Como se sabe, a norma é resultante da interpretação do texto, por isso é importantíssimo atentar para as distinções práticas entre texto e norma, e devidamente identificar o comando normativo, nem sempre abrangido pelas vestes gráficas do texto da lei. Com relação ao novo teor do parágrafo 3º do artigo 54 do CDC, o fundamental é que as cláusulas do contrato de adesão, a partir da sua estética, permitam pronta detecção visual e fácil leitura, o que, a depender do tipo de fonte empregada, poderá ensejar a exigência de que as disposições contratuais estejam redigidas em tamanho mínimo superior ao corpo 12.[12]

            O legislador, por fim, determina que as cláusulas desvantajosas ou que impliquem em limitação do direito do aderente, deverá ser destacadas das demais, isto é, ou de cor diferente, ou grifada, ou em negrito, enfim, deverão ser distintas das demais.

           

1.4    Formação do Contrato de Adesão

Para facilitar o estudo da matéria e aplicação pragmática da matéria, doutrina costuma dividir a formação dos contratos em três etapas, tais como: negociações preliminares, fase de policitação e aceitação.

A primeira, negociações preliminares, é uma fase prescindível e dispensável, isto é, não é uma fase obrigatória à formação de um contrato válido. Nesta primeira fase é aquela em que as partes discutem as condições do contrato. É uma fase em que as propostas feitas não vinculam as partes, tendo em vista que estão apenas delimitando a sua vontade para, eventualmente, a formação de um contrato futuro.

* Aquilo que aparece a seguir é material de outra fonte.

(* ===== verification/Claims.v ===== *)
(** * The table of peers over a run of discovery

    What every entry of the peer table is worth: it belongs to another node, holds
    the locator that node derives for its round, is the only one of its node, and is
    flagged exactly when its locator is also somebody else's.  Every handler of
    Discovery.v keeps that, whatever the frames. *)
From stdpp Require Import gmap.
From S2P Require Import Prelude Buffer Uapi Wire Replay Blake2s Mapping Slots Device Fragments Peers Reassembly Delivery Identity Queue Send Receive Kept Discovery Nodes.

(** ** What the operations do to the table *)

Definition session_ended (p : melodi_peer) : melodi_peer :=
  melodi_peer_session_advance (set_p_handshake_pending false (set_p_session_ready false
    (set_p_receive_replay melodi_replay_reset (set_p_ephemeral_private (replicate 32 0)
    (set_p_receive_key (replicate 32 0) (set_p_transmit_key (replicate 32 0) p)))))).

Lemma alter_lookup {A} (f : A -> A) (i : nat) (l : list A) x : l !! i = Some x -> alter f i l = <[i := f x]> l.
Proof.
  intros Hx. apply list_eq. intros j. destruct (decide (i = j)) as [<-|Hj].
  - rewrite list_lookup_alter_eq, Hx, list_lookup_insert_eq by now apply lookup_lt_Some in Hx. reflexivity.
  - now rewrite list_lookup_alter_ne, list_lookup_insert_ne.
Qed.

Lemma session_reset_peers melodi i :
  d_peers (melodi_peer_session_reset_locked melodi i) = alter session_ended i melodi.(d_peers) /\
  d_link (melodi_peer_session_reset_locked melodi i) = melodi.(d_link).
Proof.
  unfold melodi_peer_session_reset_locked. destruct (melodi.(d_peers) !! i) as [p|] eqn:E.
  - split; [|reflexivity]. now rewrite (alter_lookup _ _ _ p) by exact E.
  - split; [|reflexivity]. symmetry. apply list_eq. intros j. destruct (decide (i = j)) as [<-|Hj].
    + now rewrite list_lookup_alter_eq, E.
    + now rewrite list_lookup_alter_ne.
Qed.

Lemma fold_table {T A} (table : T -> list A) (c : A -> bool) (f : A -> A) (op : T -> nat -> T) s n :
  (forall s i, table (op s i) = alter f i (table s)) -> length (table s) = n ->
  table (fold_left (fun s i => if at_index (table s) i c then op s i else s) (seq 0 n) s) =
  map (fun x => if c x then f x else x) (table s).
Proof.
  intros Hop Hl. set (g := fun x => if c x then f x else x).
  rewrite <- (swept_all g (table s)), Hl.
  apply (fold_seq_ind (fun i t => table t = swept g i (table s))).
  - now rewrite swept_0.
  - intros i t Hi Ht. unfold at_index. rewrite Ht, swept_lookup.
    destruct (lookup_lt_is_Some_2 (table s) i) as [x Hx]; [lia|]. rewrite Hx.
    rewrite (swept_S g i (table s) x) by exact Hx. assert (g x = if c x then f x else x) as -> by reflexivity. destruct (c x).
    + rewrite Hop, Ht. rewrite (alter_lookup _ _ _ x); [reflexivity|]. now rewrite swept_lookup.
    + rewrite Ht. symmetry. apply list_insert_id. now rewrite swept_lookup.
Qed.

Lemma fold_kept {T A} (view : T -> A) (op : T -> nat -> T) l : forall s,
  (forall s i, view (op s i) = view s) -> view (fold_left op l s) = view s.
Proof. induction l as [|i l IH]; intros s Hop; cbn; [reflexivity|]. now rewrite IH, Hop. Qed.

(** ** What an entry is worth *)

(** What a claim leaves in an entry. *)
Definition claim_view (p : melodi_peer) : melodi_node_id * Z * Z * Z * bool * (Z * Z) :=
  (p.(p_node_id), p.(p_native_locator), p.(p_link_locator), p.(p_collision_round), p.(p_authenticated),
   (p.(p_generation), p.(p_control_counter))).

Definition located (domain : bytes) (node_id : melodi_node_id) (native_locator round : Z) : Prop :=
  native_locator = ref_candidate domain node_id round /\ acceptable native_locator = true /\ u32 round.

Definition claim_ok (domain : bytes) (local : melodi_node_id) (p : melodi_peer) : Prop :=
  p.(p_authenticated) = true ->
  located domain p.(p_node_id) p.(p_native_locator) p.(p_collision_round) /\ p.(p_node_id) <> local /\
  p.(p_link_locator) <> 0 /\ p.(p_link_locator) <> MELODI_LINK_LOCATOR_BROADCAST.

Record claims_ok (domain : bytes) (local : melodi_node_id) (peers : list melodi_peer) : Prop := {
  ck_length : length peers = MELODI_PEER_LIMIT;
  ck_claims : Forall (claim_ok domain local) peers;
  ck_distinct : table_wf p_authenticated p_node_id peers;
}.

A fase de policitação já possui força vinculante, na qual uma das partes emite uma proposta pronta à outra, com prazo determinado ou não, a qual dela se espera um aceite ou o silêncio, desde que seja uma situação que indique o aceite, ressalvada as hipóteses previstas no art. 428 do Código Civil[13].

Por fim, a aceitação pode ser expressa ou tácita, desde que exteriorize tal vontade positiva do oblato ao proponente, que, no contrato de adesão, terá de ser na sua íntegra. Isso porque, o contrato de adesão prescinde de fase preliminar em que ambas as partes discutem os termos do negócio.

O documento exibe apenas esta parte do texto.